The setup described above also means that the sage command in your terminal will be aliased to your copy of Sage, and anyone will be able to use your sage install from a Jupyter notebook by selecting the appropriate kernel.
Building and Large output
Avoid sending huge amounts of output in a terminal, as this slows the whole project down for everybody (proper output truncation isn’t sufficiently implemented).
Instead, please do
./sage -b > output 2>&1
rather than just sending a large amount of output to your terminal. You can check on output by typing
tail output
Alternatively, if you know tmux, do control+b, then c to make a new session, and leave the large-output session in a different session. You can switch back and forth with control+b then n.

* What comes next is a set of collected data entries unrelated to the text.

(** A turn of the loop of a connected session without write timeout
    writes no heart-beat. *)
Lemma loopBody_no_beat d c sel :
  stateFunc c = connectedS -> storeClean (txStore c) -> writeTimeout c = 0 ->
  exists evs,
    log (outConn (loopBody (S (S d)) c sel)) = (log c ++ evs)%list
    /\ Forall (fun e => ~ isHeartBeat e) evs.
Proof.
  intros Hs Hc Hw.
  assert (Hnone : exists evs, log c = (log c ++ evs)%list
                              /\ Forall (fun e => ~ isHeartBeat e) evs).
  { exists []. now rewrite app_nil_r. }
  assert (Hwr : forall g c0 evs0,
            log c0 = (log c ++ evs0)%list ->
            Forall (fun e => ~ isHeartBeat e) evs0 ->
            exists evs,
              log (fst (writerWrite (Some g) c0)) = (log c ++ evs)%list
              /\ Forall (fun e => ~ isHeartBeat e) evs).
  { intros g c0 evs0 Hl H0.
    destruct (writerWrite_spec (Some g) c0) as (w & c1 & -> & Hl1 & _).
    exists (evs0 ++ [Written (Some g) w])%list. cbn [fst].
    rewrite Hl1, Hl, <- app_assoc. split; [reflexivity|].
    apply Forall_app. split; [exact H0|]. constructor; [intros [] | constructor]. }
  assert (Ha : forall g sub c0 c1 f1,
             allocateMessageId g sub c0 = Ok (c1, f1) -> log c1 = log c0).
  { intros g sub c0 c1 f1. unfold allocateMessageId.
    destruct (String.eqb _ MESSAGE); [destruct sub; [destruct (isAckAuto _)|]|];
      (discriminate || now intros [= <- _]). }
  destruct sel as [[f|]|[f|]|[p|]|]; cbn [loopBody]; try exact Hnone.
  - destruct (allocateMessageId f None c) as [[c1 f1]|msg] eqn:E; [|exact Hnone].
    destruct (Hwr f1 c1 []) as (evs & Hl & Hall);
      [rewrite (Ha _ _ _ _ _ E); now rewrite app_nil_r | constructor |].
    destruct (writerWrite (Some f1) c1) as [c2 [w|]];
      [|destruct (String.eqb _ ERROR)]; eauto.
  - destruct (Validate f) as [err|] eqn:Hv.
    + apply (Hwr _ c []); [now rewrite app_nil_r | constructor].
    + destruct (callState_no_beat d c f Hs Hc Hv) as (evs & Hl & Hall).
      destruct (callState (S (S d)) f c) as [[c1 f1] [e|]]; cbn [hConn fst] in Hl;
        cbn [outConn]; [|eauto].
      apply (Hwr _ c1 evs Hl Hall).
  - destruct (subscriptions (heap c) !! p) as [sub|]; [|exact Hnone].
    destruct (frame sub) as [f|]; [|exact Hnone].
    destruct (allocateMessageId f (Some sub) c) as [[c1 f1]|msg] eqn:E; [|exact Hnone].
    destruct (Hwr f1 (setHeap (storeFrame p f1 (heap c1)) c1) [])
      as (evs & Hl & Hall);
      [cbn [setHeap log]; rewrite (Ha _ _ _ _ _ E); now rewrite app_nil_r
      | constructor |].
    destruct (writerWrite (Some f1) (setHeap (storeFrame p f1 (heap c1)) c1))
      as [c2 [w|]]; cbn [fst] in Hl; [eauto|].
    destruct (isAckAuto (ack sub)).
    + cbn [outConn request emit log]. exists (evs ++ [Requested (SubscribeOp p)])%list.
      rewrite Hl, <- app_assoc. split; [reflexivity|].
      apply Forall_app. split; [exact Hall|]. constructor; [intros [] | constructor].
    + destruct (Add (subListP c2) p (heap c2)); cbn [outConn setHeap log]; eauto.
  - rewrite Hw. exact Hnone.
Qed.

Lemma loop_no_beat d turns : forall c,
  stateFunc c = connectedS -> storeClean (txStore c) -> writeTimeout c = 0 ->
  exists evs,
    log (outConn (loop (S (S d)) c turns)) = (log c ++ evs)%list
    /\ Forall (fun e => ~ isHeartBeat e) evs.
Proof.
  induction turns as [|[sel|write] turns IH]; intros c Hs Hc Hw; cbn [loop].
  - exists []. now rewrite app_nil_r.
  - destruct (loopBody_no_beat d c sel Hs Hc Hw) as (evs & Hl & Hall).
    pose proof (loopBody_storeClean (S (S d)) c sel Hc) as Hc1.
    pose proof (loopBody_negotiated (S (S d)) c sel Hs) as Hn.
    destruct (loopBody (S (S d)) c sel) as [c1|c1|c1 msg]; cbn [outConn] in *;
      eauto.
    unfold negotiated in Hn. injection Hn as Hs1 _ _ Hw1.
    destruct (IH c1) as (evs' & Hl' & Hall'); [congruence | exact Hc1 | congruence |].
    exists (evs ++ evs')%list. rewrite Hl', Hl, <- app_assoc.
    split; [reflexivity | now apply Forall_app].
  - apply (IH (setHeap (write (heap c)) c) Hs Hc Hw).
Qed.

(** X24.  A client whose CONNECT or STOMP frame asks for no heart-beats
    from the server (the second number of its heart-beat header is 0, or
    it has no such header) never gets one: whatever the turns of the
    loop after the frame was accepted, timer turns among them, the
    session hands no heart-beat to the writer. *)
Theorem no_heart_beat_unless_asked (d : nat) (c c1 : Conn) (f f' : Frame)
    (cx : Z) (turns : list Turn) :
  handleConnect f c = (c1, f', None) ->
  HeartBeat f = (cx, 0, None) ->
  storeClean (txStore c) ->
  exists evs,
    log (outConn (loop (S (S d)) c1 turns)) = (log c1 ++ evs)%list
    /\ Forall (fun e => ~ isHeartBeat e) evs.
Proof.
  intros Hh Hb Hc.
  destruct (handleConnect_cases f c)
    as [[_ E] | [(_ & _ & E) | [(_ & _ & v & e & _ & E)
        | [(_ & _ & v & cx' & cy' & e & _ & _ & E)
        | (_ & _ & v & cx' & cy' & _ & Hb' & _ & _ & E)]]]];
    rewrite E in Hh; try discriminate.
  rewrite Hb in Hb'. injection Hb' as <- <-. injection Hh as <- _.
  apply loop_no_beat; [reflexivity | exact Hc | reflexivity].
Qed.

(** A CONNECT without heart-beat header, and three turns of the timer. *)
Lemma no_heart_beat_unless_asked_witness :
  let c := NewConn (mkConfig 0 (fun _ _ => true)) 0%nat ∅ [] in
  let f := NewFrame CONNECT [(AcceptVersionH, "1.2"); (Host, "h")] in
  exists evs,
    log (outConn (loop 2 (hConn (handleConnect f c))
                    [Selects TimerChannel; Selects TimerChannel;
                     Selects TimerChannel]))
    = (log (hConn (handleConnect f c)) ++ evs)%list
    /\ Forall (fun e => ~ isHeartBeat e) evs.
Proof.
  intros c f.
  apply (no_heart_beat_unless_asked 0 c (hConn (handleConnect f c)) f f 0).
  - reflexivity.
  - reflexivity.
  - apply map_Forall_empty.
Defined.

If you've set up your terminal as described above, then
make build
in your sage folder will do the redirection for you, as well as automatically use many threads (so that the build goes much faster).

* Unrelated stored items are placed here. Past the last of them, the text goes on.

(** * argon2id: hash record format, hashing and verification

    A shallow embedding of [argon2id.go] (package [argon2id]) and of the
    parts of the Go standard library it calls ([encoding/base64],
    [regexp], [strconv], [fmt], [crypto/subtle]), followed by the
    properties of the hash record format, of [HashPassword] and of
    [Compare].

    Conventions.
    - A Go [string] is a sequence of bytes: it is a Rocq [string]
      (a list of 8-bit [ascii]).  A Go [[]byte] is a [list ascii].
    - Go's [int] is taken to be 64 bits wide (the source compares an
      [int] against [math.MaxUint32], which only compiles there).
      Machine integers are [Z] with their wrap-around written out.
    - Functions returning [(T, error)] return [error + T]; a function
      returning only [error] returns [option error], [None] being [nil]. *)

From Stdlib Require Import ZArith List String Ascii Bool Lia.
Import ListNotations.
Local Open Scope string_scope.
Local Open Scope Z_scope.

(** ** Bytes *)

Definition byte := ascii.
Definition bytes := list byte.

Definition Z_of_byte (b : byte) : Z := Z.of_N (N_of_ascii b).

(** Conversion to a byte keeps the low 8 bits (Go's [byte(x)]). *)
Definition byte_of_Z (z : Z) : byte := ascii_of_N (Z.to_N (z mod 256)).

Definition uint32 (z : Z) : Z := z mod 2 ^ 32.
Definition uint8 (z : Z) : Z := z mod 2 ^ 8.

(** [[]byte(s)] *)
Definition bytes_of_string (s : string) : bytes := list_ascii_of_string s.

(** ** Errors *)

Inductive error : Type :=
| ErrInvalidHash
| ErrInvalidComplexity
| ErrInvalidArgon2Version
| ErrMismatchedHashAndPassword
| CorruptInputError (pos : Z)       (* encoding/base64 *)
| ReaderError (msg : string).       (* whatever rand.Read reports *)

(** ** encoding/base64, for
    [base64.NewEncoding(alphabet).WithPadding(base64.NoPadding)] *)

Module Base64.

(** The encoder alphabet of line 48. *)
Definition alphabet : string :=
  "./ABCDEFGHIJKLMNOPQRSTUVWXYZabcdefghijklmnopqrstuvwxyz0123456789".

(** [enc.encode[i]] *)
Definition encode (i : Z) : ascii :=
  match String.get (Z.to_nat i) alphabet with
  | Some c => c
  | None => zero
  end.

Fixpoint index_of (c : ascii) (s : string) (i : Z) : option Z :=
  match s with
  | EmptyString => None
  | String d s' => if Ascii.eqb c d then Some i else index_of c s' (i + 1)
  end.

(** [enc.decodeMap[c]]: the index of [c] in the alphabet, [0xff] for
    every other byte. *)
Definition decodeMap (c : ascii) : Z :=
  match index_of c alphabet 0 with
  | Some i => i
  | None => 255
  end.

(** [Encoding.Encode]: three bytes give four characters; a remainder of
    one or two bytes gives two or three characters and, there being no
    padding character, nothing more. *)
Fixpoint EncodeToString (src : bytes) : string :=
  match src with
  | [] => ""
  | [b0] =>
      let val := Z.shiftl (Z_of_byte b0) 16 in
      String (encode (Z.land (Z.shiftr val 18) 63))
        (String (encode (Z.land (Z.shiftr val 12) 63)) "")
  | [b0; b1] =>
      let val := Z.lor (Z.shiftl (Z_of_byte b0) 16) (Z.shiftl (Z_of_byte b1) 8) in
      String (encode (Z.land (Z.shiftr val 18) 63))
        (String (encode (Z.land (Z.shiftr val 12) 63))
           (String (encode (Z.land (Z.shiftr val 6) 63)) ""))
  | b0 :: b1 :: b2 :: rest =>
      let val := Z.lor (Z.lor (Z.shiftl (Z_of_byte b0) 16)
                              (Z.shiftl (Z_of_byte b1) 8)) (Z_of_byte b2) in
      String (encode (Z.land (Z.shiftr val 18) 63))
        (String (encode (Z.land (Z.shiftr val 12) 63))
           (String (encode (Z.land (Z.shiftr val 6) 63))
              (String (encode (Z.land val 63)) (EncodeToString rest))))
  end.

(** What the character loop of [decodeQuantum] leaves behind: the input
    ended before a quantum started, or [dlen] six-bit values were read. *)
Record quantum : Type := mkQuantum {
  q_dbuf : list Z;      (* the values read, in order *)
  q_rest : string;      (* src[si:] *)
  q_si : Z              (* the new si *)
}.

(** The [for j := 0; j < len(dbuf); j++] loop of [decodeQuantum] from
    position [si], [j] values already in [dbuf].  '\n' and '\r' are
    skipped; with [NoPadding] no byte equals the padding character, so
    any other byte outside the alphabet is corrupt input at [si-1]
    (here [si], the position before the increment). *)
Fixpoint read_quantum (src : string) (si : Z) (j : nat) (dbuf : list Z)
  : error + quantum :=
  match j with
  | 4%nat => inr (mkQuantum dbuf src si)
  | _ =>
      match src with
      | EmptyString =>
          match j with
          | 0%nat => inr (mkQuantum dbuf src si)
          | 1%nat => inl (CorruptInputError (si - Z.of_nat j))
          | _ => inr (mkQuantum dbuf src si)
          end
      | String c rest =>
          let out := decodeMap c in
          if negb (Z.eqb out 255) then
            read_quantum rest (si + 1) (S j) (dbuf ++ [out])%list
          else if Ascii.eqb c "010" || Ascii.eqb c "013" then
            read_quantum rest (si + 1) j dbuf
          else inl (CorruptInputError si)
      end
  end.

(** The conversion at the end of [decodeQuantum]: [dlen] six-bit values
    give [dlen - 1] bytes (none when the quantum is empty). *)
Definition quantum_bytes (dbuf : list Z) : bytes :=
  let d := fun i => nth i dbuf 0 in
  let val := Z.lor (Z.lor (Z.lor (Z.shiftl (d 0%nat) 18) (Z.shiftl (d 1%nat) 12))
                          (Z.shiftl (d 2%nat) 6)) (d 3%nat) in
  firstn (Nat.pred (List.length dbuf))
    [byte_of_Z (Z.shiftr val 16); byte_of_Z (Z.shiftr val 8); byte_of_Z val].

Definition decodeQuantum (src : string) (si : Z) : error + (bytes * string * Z) :=
  match read_quantum src si 0 [] with
  | inl e => inl e
  | inr q => inr (quantum_bytes (q_dbuf q), q_rest q, q_si q)
  end.

(** [Encoding.Decode]: [for si < len(src)] decode one quantum.  (The
    8- and 4-character fast paths of the library decode the same bytes
    from characters that are all in the alphabet and fall back to
    [decodeQuantum] otherwise.)  Every quantum consumes a character, so
    [fuel = len(src)] iterations are enough. *)
Fixpoint Decode (fuel : nat) (src : string) (si : Z) : error + bytes :=
  match src with
  | EmptyString => inr []
  | _ =>
      match fuel with
      | O => inr []
      | S fuel' =>
          match decodeQuantum src si with
          | inl e => inl e
          | inr (out, rest, si') =>
              match Decode fuel' rest si' with
              | inl e => inl e
              | inr more => inr (out ++ more)%list
              end
          end
      end
  end.

(** [Encoding.DecodeString], as the callers use it: the bytes when
    [err == nil], the error otherwise. *)
Definition DecodeString (s : string) : error + bytes :=
  Decode (String.length s) s 0.

End Base64.


(** ** regexp, for patterns of the shape the source uses

    The pattern of line 72 is, between [^] and [$], a sequence of
    literal texts and of capturing groups that repeat one character
    class: [([0-9]{1,4})], [([./a-zA-Z0-9]+)].  Without the [m] flag
    [^] and [$] match only at the two ends of the text. *)

Module Regexp.

(** A character class: a list of inclusive ranges. *)
Definition class := list (ascii * ascii).

Definition in_range (lo hi c : ascii) : bool :=
  (N_of_ascii lo <=? N_of_ascii c)%N && (N_of_ascii c <=? N_of_ascii hi)%N.

Definition class_matches (cls : class) (c : ascii) : bool :=
  existsb (fun r => in_range (fst r) (snd r) c) cls.

Inductive item : Type :=
| Lit (s : string)                                (* literal text *)
| Group (cls : class) (min : nat) (max : option nat).
                               (* ([cls]{min,max}); [None] is no bound *)

Fixpoint strip_prefix (p s : string) : option string :=
  match p, s with
  | EmptyString, _ => Some s
  | String a p', String b s' => if Ascii.eqb a b then strip_prefix p' s' else None
  | String _ _, EmptyString => None
  end.

(** A greedy repetition followed by the continuation [k] of the
    pattern: one more character of the class is taken first; when the
    rest of the pattern then fails, the repetition stops here, provided
    [min] characters were taken.  [taken] is the text of the group so
    far. *)
Fixpoint match_class (cls : class) (min : nat) (max : option nat)
    (taken s : string) (k : string -> string -> option (list string))
    {struct s} : option (list string) :=
  let stop := if Nat.eqb min 0 then k taken s else None in
  match s with
  | EmptyString => stop
  | String c rest =>
      if class_matches cls c
         && match max with Some O => false | _ => true end
      then
        match match_class cls (Nat.pred min) (option_map Nat.pred max)
                (taken ++ String c "") rest k with
        | Some r => Some r
        | None => stop
        end
      else stop
  end.

(** The submatches of the groups of [items] when all of [s], up to its
    end, matches them. *)
Fixpoint match_items (items : list item) (s : string) : option (list string) :=
  match items with
  | [] => match s with EmptyString => Some [] | String _ _ => None end
  | Lit l :: items' =>
      match strip_prefix l s with
      | Some rest => match_items items' rest
      | None => None
      end
  | Group cls min max :: items' =>
      match_class cls min max "" s
        (fun cap rest => option_map (cons cap) (match_items items' rest))
  end.

(** [Regexp.FindStringSubmatch] for [^items$]: [nil] ([None]) when the
    text does not match; else the whole match, which is the text,
    followed by the text of each group. *)
Definition FindStringSubmatch (items : list item) (s : string) : option (list string) :=
  option_map (cons s) (match_items items s).

(** [Regexp.MatchString] *)
Definition MatchString (items : list item) (s : string) : bool :=
  match match_items items s with Some _ => true | None => false end.

End Regexp.

(** ** strconv.Atoi *)

Module Strconv.

Inductive NumError : Type := ErrSyntax | ErrRange.

Definition maxUint64 : Z := 2 ^ 64 - 1.

(** The fast path of [Atoi], taken for texts of 1 to 18 bytes: no
    overflow is possible there.  [ch -= '0'] wraps in a byte, so that
    [ch > 9] rejects every byte that is not a digit. *)
Fixpoint atoi_loop (s : string) (n : Z) : Z * option NumError :=
  match s with
  | EmptyString => (n, None)
  | String c s' =>
      let ch := uint8 (Z_of_byte c - 48) in
      if ch >? 9 then (0, Some ErrSyntax) else atoi_loop s' (n * 10 + ch)
  end.

Definition atoi_fast (s0 : string) : Z * option NumError :=
  let neg := match s0 with String "-" _ => true | _ => false end in
  let s := match s0 with
           | String "-" r => r
           | String "+" r => r
           | _ => s0
           end in
  match s with
  | EmptyString => (0, Some ErrSyntax)
  | _ =>
      match atoi_loop s 0 with
      | (n, None) => (if neg then - n else n, None)
      | (_, Some e) => (0, Some e)
      end
  end.

(** [ParseUint(s, 10, 64)]: the digits are accumulated; a byte that is
    not a digit is a syntax error, a value above [maxUint64] a range
    error with that maximum. *)
Fixpoint parse_uint_loop (s : string) (n : Z) : Z * option NumError :=
  match s with
  | EmptyString => (n, None)
  | String c s' =>
      let d := uint8 (Z_of_byte c - 48) in
      if d >? 9 then (0, Some ErrSyntax)
      else if n >=? maxUint64 / 10 + 1 then (maxUint64, Some ErrRange)
      else
        let n1 := n * 10 + d in
        if n1 >? maxUint64 then (maxUint64, Some ErrRange)
        else parse_uint_loop s' n1
  end.

Definition ParseUint (s : string) : Z * option NumError :=
  match s with
  | EmptyString => (0, Some ErrSyntax)
  | _ => parse_uint_loop s 0
  end.

(** [ParseInt(s, 10, 0)], the slow path of [Atoi]. *)
Definition ParseInt (s0 : string) : Z * option NumError :=
  match s0 with
  | EmptyString => (0, Some ErrSyntax)
  | _ =>
      let neg := match s0 with String "-" _ => true | _ => false end in
      let s := match s0 with
               | String "-" r => r
               | String "+" r => r
               | _ => s0
               end in
      match ParseUint s with
      | (_, Some ErrSyntax) => (0, Some ErrSyntax)
      | (un, _) =>
          let cutoff := 2 ^ 63 in
          if negb neg && (un >=? cutoff) then (cutoff - 1, Some ErrRange)
          else if neg && (un >? cutoff) then (- cutoff, Some ErrRange)
          else (if neg then - un else un, None)
      end
  end.

Definition Atoi (s : string) : Z * option NumError :=
  let sLen := String.length s in
  if Nat.ltb 0 sLen && Nat.ltb sLen 19 then atoi_fast s else ParseInt s.

End Strconv.

(** ** fmt.Sprintf, for the verbs [%d] and [%s] *)

Module Fmt.

(** An operand with the name of its Go type. *)
Inductive arg : Type :=
| ArgInt (ty : string) (n : Z)
| ArgStr (s : string).

Definition digit_char (d : Z) : ascii := byte_of_Z (48 + d).

(** The digit loop of [strconv.formatBits] in base 10: the digits are
    written from the last to the first.  A value has no more digits
    than bits, which bounds the loop. *)
Fixpoint fmt_loop (fuel : nat) (u : Z) (acc : string) : string :=
  match fuel with
  | O => acc
  | S fuel' =>
      if u >=? 10
      then fmt_loop fuel' (u / 10) (String (digit_char (u mod 10)) acc)
      else String (digit_char u) acc
  end.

Year-long Program at the IMA
https://www.ima.umn.edu/2017-2018.2
The program aims to further develop software that will be of use to academia and industrial scientists, as well as introduce SageMath to graduate students and researchers and train them to become part of the developer community. Activities include an opening workshop and ongoing coding sprints that will allow teams of 2-8 participants to spend 3-5 days at the IMA. Projects must include a coding component using SageMath; for example, coding sprints might propose to write new code for research in mathematics, science, or for industrial applications integrate a piece of open source software into the SageMath platform develop interactive Sage worksheets for disseminating mathematics or use in mathematics education Visitors will receive office space in Lind Hall, access to the computing network, and additional technical support as needed.
More information and how to apply (https://www.ima.umn.edu/2017-2018.2#full-description):
Coding sprints are designed for teams 2-8 participants to spend 3-5 days at the IMA. Interested applicants should first initiate a trac ticket (or describe an existing one) on the SageMath trac server, explaining the proposed code. (Proof-of-concept code is not necessary at this stage, but welcome.) This will allow developers and users to comment on proposed changes and is the first, important step in the git workflow.

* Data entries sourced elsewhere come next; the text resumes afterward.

(** * Index-remapping dataset views of [imbalanced/datasets/generic.py]

    A shallow embedding of the three classes of the module
    ([DatasetWrapper], [PartitionedDataset], [ResampledDataset]) together
    with the fragments of Python and NumPy semantics their methods rely on:
    exceptions, sequence indexing with negative wrap-around, the numeric
    tower [int]/[float] (binary64, through [SpecFloat]), [min], [sum],
    [round], [int], and NumPy's [flatten], [min], [max], [arange],
    [cumsum]. *)

From Stdlib Require Import ZArith List String Bool Lia.
From Stdlib Require Import SpecFloat.
Import ListNotations.
Open Scope Z_scope.

(** ** Python: exceptions and the error monad *)

Module Py.

Inductive exn : Type :=
| AssertionError
| IndexError
| ValueError
| OverflowError
| KeyError
| TypeError
| AttributeError.

Inductive result (A : Type) : Type :=
| Ok (a : A)
| Raise (e : exn).

Arguments Ok {A} a.
Arguments Raise {A} e.

Definition bind {A B : Type} (m : result A) (k : A -> result B) : result B :=
  match m with
  | Ok a => k a
  | Raise e => Raise e
  end.

(** [assert cond] *)
Definition py_assert (cond : bool) : result unit :=
  if cond then Ok tt else Raise AssertionError.

(** A statement-level [for x in xs: body(x)] whose body may raise. *)
Fixpoint for_each {A : Type} (body : A -> result unit) (xs : list A) : result unit :=
  match xs with
  | [] => Ok tt
  | x :: xs' => bind (body x) (fun _ => for_each body xs')
  end.

(** A list comprehension [[f(x) for x in xs]] whose element expression may
    raise. *)
Fixpoint comprehension {A B : Type} (f : A -> result B) (xs : list A) : result (list B) :=
  match xs with
  | [] => Ok []
  | x :: xs' =>
      bind (f x) (fun y => bind (comprehension f xs') (fun ys => Ok (y :: ys)))
  end.

(** Calling a mutating method on an object: when the method raises, the
    object is left as it was (none of the methods below assigns an attribute
    before the statement that raises). *)
Definition call {S : Type} (method : S -> result S) (self : S) : S * option exn :=
  match method self with
  | Ok self' => (self', None)
  | Raise e => (self, Some e)
  end.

Applicants should then complete a short online application and email a 1-2 page proposal to [email protected]. The proposal should include a description of the design proposals for any code to be written and how the potential functions of the code or materials to be developed will impact researchers in academia and industry and/or educators. Proposals should discuss prior history of related code in SageMath, or other open-source software, and a brief description of the relevant mathematical and coding background of the proposers.
Please note only one participant of the coding sprint team needs to fill out the online application and submit the proposal to [email protected]. The submitted proposal should include name, affiliation, and email address of all collaborators.
Selection Process
Each proposal will be evaluated by the scientific board according to the following three criteria:
Effectiveness – does the proposed functionality successfully address an important development opportunity in Sage?
Feasibility – can sufficient progress be made on the proposed functionality during the coding sprint?
Interest from the community – is there a pressing need for the code?
Applications will be accepted on a rolling basis according to the following schedule:
June 1, 2017—Deadline for initial round of decisions (Notification by July 1)
Sept. 1, 2017—Deadline for second round of decisions, sprints must occur after Nov. 1 (Notification by Oct. 1)
Nov. 1, 2017—Deadline for third round of decisions, sprints must occur after Jan. 1 (Notification by Dec. 1)
Feb. 1, 2018—Final deadline for coding sprint applications, sprints to occur after April 1 (Notification by March 1)
Please contact the organizers with additional inquiries.
The goal of this year-long program to continue expanding the developer base of SageMath while fostering connections between mathematics and industry.